И глухо поддакнула с горечью вся изба:

- Так хотел, а не пришлось…

Я вышел на улицу. Было морозно и тихо. Зашел в избу к раненому.

- Плох, - сказал мне стоявший возле него полковой доктор, - совсем плох…

Лампа бросала тусклый, помертвевший свет. Раненый лежал, раскинувшись и полузакрыв глаза.

- Товарищи, - прошептал вдруг он запекшимися губами. - Товарищи!

- Да, да, товарищи, - успокаивая, ответил я.

Нечто вроде слабой, больной улыбки разлилось по его лицу, и он прошептал опять:

- Я тоже ваш…

Потом замолчал, откинулся назад, гневно забормотал что-то несвязное, непонятное, какую-то невысказанную угрозу невидимому врагу, и розоватой, окрашенной кровью пеною окрасились уголки его запекшихся губ.

Я вышел и пошел потихоньку к окраине деревушки.

"Да, ты тоже красный, ты тоже наш, - подумал я. - Кровью и жизнью заплативший за право быть в рядах лучших из нас. А это дорогая, очень дорогая цена, которую сможет дать далеко не всякий".

Возле крайнего домика я остановился и оглянулся.

Бледный круг, спутник сильного мороза, широко охватывал небо возле яркой зимней луны. Молчали скованные снежным покоем поля, застывшие в безветрии. И дорога, по которой лежал наш завтрашний путь, убегала вдаль, изгибаясь, и терялась у смутного горизонта, там, где черный лес окаменел тайною и красные звезды спускались над сугробами низко.

1927

Гибель 4-й роты

На днях я прочитал в газете извещение о смерти Якова Берсенева. Я давно уже потерял его из виду, и, просмотрев газету, я был удивлен не столько тем, что он умер, сколько тем, как еще он смог прожить до сих пор, имея не менее шести ран - сломанные ребра и совершенно отбитые прикладами легкие.

Теперь, когда он умер, можно написать всю правду о гибели 4-й роты. И не потому, чтобы не хотелось раньше это сделать из-за боязни или других каких соображений, а только потому, что не хотелось лишний раз причинять никчемную боль главному виновнику разгрома, но в то же время хорошему парню, в числе многих других жестоко поплатившемуся за свое самоволие и недисциплинированность.

Было это дело у Черной долины, в Таврии, на маленьком полустанке, имя которого затерялось у меня в памяти.

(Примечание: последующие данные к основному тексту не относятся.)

(** * update_remotes.py: repository discovery and the confirm-then-migrate workflow

  A shallow embedding of [src/update_remotes.py].

  - Text is [string] (bytes, UTF-8 for the console markers).
  - [pathlib.Path] values are records of an anchor flag and the list of path
    segments.
  - The filesystem is a finite tree of directories and files, together with
    the current working directory.
  - The external tools ([git], [gh]) are an oracle over an abstract world;
    every [subprocess.run] call is recorded, with its result, in a trace. *)

From Stdlib Require Import List String Ascii Bool ZArith Lia Arith.
Import ListNotations.
Local Open Scope string_scope.
Local Open Scope list_scope.

Set Implicit Arguments.
Set Warnings "-register-all".
#[local] Set Warnings "-notation-overridden".

(* ================================================================== *)
(** ** Python strings *)

Module PyStr.

(** [s.endswith(t)] *)
Definition endswith (s t : string) : bool :=
  let n := String.length s in
  let m := String.length t in
  (m <=? n)%nat && (substring (n - m) m s =? t).

(** [s.startswith(t)] *)
Definition startswith (s t : string) : bool := prefix t s.

(** ASCII range of [str.lower]: only [A]..[Z] are changed.  No code point
    outside ASCII lower-cases to [y], [e] or [s], so on UTF-8 text the test
    [s.lower() == 'yes'] agrees with this byte-level version. *)
Definition lower_ascii (c : ascii) : ascii :=
  let n := nat_of_ascii c in
  if ((65 <=? n) && (n <=? 90))%nat then ascii_of_nat (n + 32) else c.

Fixpoint lower (s : string) : string :=
  match s with
  | EmptyString => EmptyString
  | String c r => String (lower_ascii c) (lower r)
  end.

(** The ASCII characters for which [str.isspace] holds: tab, line feed,
    vertical tab, form feed, carriage return, the four separators
    0x1c..0x1f, and space. *)
Definition isspace (c : ascii) : bool :=
  let n := nat_of_ascii c in
  ((9 <=? n) && (n <=? 13) || (28 <=? n) && (n <=? 32))%nat.

Fixpoint lstrip (s : string) : string :=
  match s with
  | EmptyString => EmptyString
  | String c r => if isspace c then lstrip r else s
  end.

(** [rstrip], written by structural recursion: a character is dropped when
    it is white space and everything after it has been dropped. *)
Fixpoint rstrip (s : string) : string :=
  match s with
  | EmptyString => EmptyString
  | String c r =>
      match rstrip r with
      | EmptyString => if isspace c then EmptyString else String c EmptyString
      | r' => String c r'
      end
  end.

(** [s.strip()] *)
Definition strip (s : string) : string := rstrip (lstrip s).

(** [s.split(sep)] for a one-character separator. *)
Fixpoint split (sep : ascii) (s : string) : list string :=
  match s with
  | EmptyString => [EmptyString]
  | String c r =>
      if Ascii.eqb c sep then EmptyString :: split sep r
      else match split sep r with
           | [] => [String c EmptyString]
           | w :: ws => String c w :: ws
           end
  end.

(** [sep.join(l)] *)
Fixpoint join (sep : string) (l : list string) : string :=
  match l with
  | [] => EmptyString
  | [x] => x
  | x :: r => x ++ sep ++ join sep r
  end.

(** Truth value of [None] or a string: [None] and [''] are false. *)
Definition truthy (o : option string) : bool :=
  match o with
  | None => false
  | Some s => negb (s =? "")
  end.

Нашей 4-й роте поручено было охранять участок железной дороги возле бандитского гнезда Бакалеевки, из центра которого постоянно выделялись отряды, разрушившие возле полустанка железнодорожное полотно.

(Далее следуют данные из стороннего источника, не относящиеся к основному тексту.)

Lemma addDays_parts (t k : Z) :
  epochDay (addDays t (Num k)) = epochDay t + k
  /\ getHours (addDays t (Num k)) = getHours t
  /\ getMinutes (addDays t (Num k)) = getMinutes t
  /\ getSeconds (addDays t (Num k)) = getSeconds t.
Proof.
  unfold addDays.
  pose proof (getHours_range t). pose proof (getMinutes_range t).
  pose proof (getSeconds_range t).
  assert (0 <= timeInDay t mod 1000 < 1000) by (apply Z.mod_pos_bound; lia).
  destruct (clock_of_parts (epochDay t + k) (getHours t) (getMinutes t)
              (getSeconds t) (timeInDay t mod 1000))
    as (E1 & E2 & E3 & E4 & _); try assumption.
  replace (t + k * msPerDay)
    with ((epochDay t + k) * msPerDay
          + (getHours t * 3600000 + getMinutes t * 60000
             + getSeconds t * 1000 + timeInDay t mod 1000))
    by (pose proof (instant_parts t); lia).
  auto.
Qed.

(** [make] builds the date it is given. *)
Lemma civilOf_make (y m d timeOfDay : Z) :
  0 <= m <= 11 -> 1 <= d <= daysInMonth y m ->
  0 <= timeOfDay < msPerDay ->
  civilOf (make y m d timeOfDay) = {| year := y; month := m; day := d |}
  /\ timeInDay (make y m d timeOfDay) = timeOfDay.
Proof.
  intros Hm Hd Ht. unfold civilOf, make.
  rewrite epochDay_add, timeInDay_add by exact Ht. split; [| reflexivity].
  apply (civil_of_days_of {| year := y; month := m; day := d |}).
  split; assumption.
Qed.

End UtcFacts.

Module UtcLaws.

Import Civil CivilFacts UtcFacts.

Lemma orderLaws (now : Z) : OrderLaws (Utc.adapter now).
Proof.
  split; cbn [isBefore isAfter Utc.adapter].
  - intros a b H. apply Z.ltb_lt in H. apply Z.ltb_ge. lia.
  - intros a b c H. apply Z.ltb_lt in H.
    destruct (Z.ltb_spec a b); [left; reflexivity | right].
    apply Z.ltb_lt. lia.
  - reflexivity.
Qed.

Lemma clockLaws (now : Z) : ClockLaws (Utc.adapter now).
Proof.
  split; cbn [getHours getMinutes getSeconds Utc.adapter].
  - exact getHours_range.
  - exact getMinutes_range.
  - exact getSeconds_range.
Qed.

За неделю у нас было несколько мелких стычек и перестрелок.

Рота наша была крепкая, дружная, но немного своевольная и недисциплинированная.

И одним из самых отчаянных и в то же время неорганизованных бойцов был Яков Берсенев - прежний махновец, однако окончательно перешедший на сторону красных.

Он никак не мог освоиться с мыслью, что рота - это не сборище отчаянных бойцов-одиночек, а боевая единица, врученная в командование нашему начальнику.

Он всегда говорил:

- Что мне Сырцов? У меня своя винтовка, свои глаза, я и сам вижу, что можно, что нельзя, что важно и что неважно.

Или говорил:

- В бою командир мне не нужен - в наступление я иду без погонялки, а отступать мне хоть двадцать командиров приказывай, я все равно не буду, пока сам не увижу, что больше "нет" никакой возможности держаться…

И так вышло.

Прибежал после обеда парень из Бакалеи - растрепанный, руки плетью висят, тело пулей прохвачено, и говорит:

- Беда, товарищи, - в ночь сегодня окружат вас. Прибыл в Бакалею отряд под командой самого Корша - человек триста… Окружат они сегодня полустанок и перебьют вас всех.

- Ну, это мы еще посмотрим, - сказал начальник и подошел к телефону, повернул рукоятку, а звонка и нет - перерезан провод.

Дал он тогда пакет ординарцу и велел ему скакать в штаб за шесть верст.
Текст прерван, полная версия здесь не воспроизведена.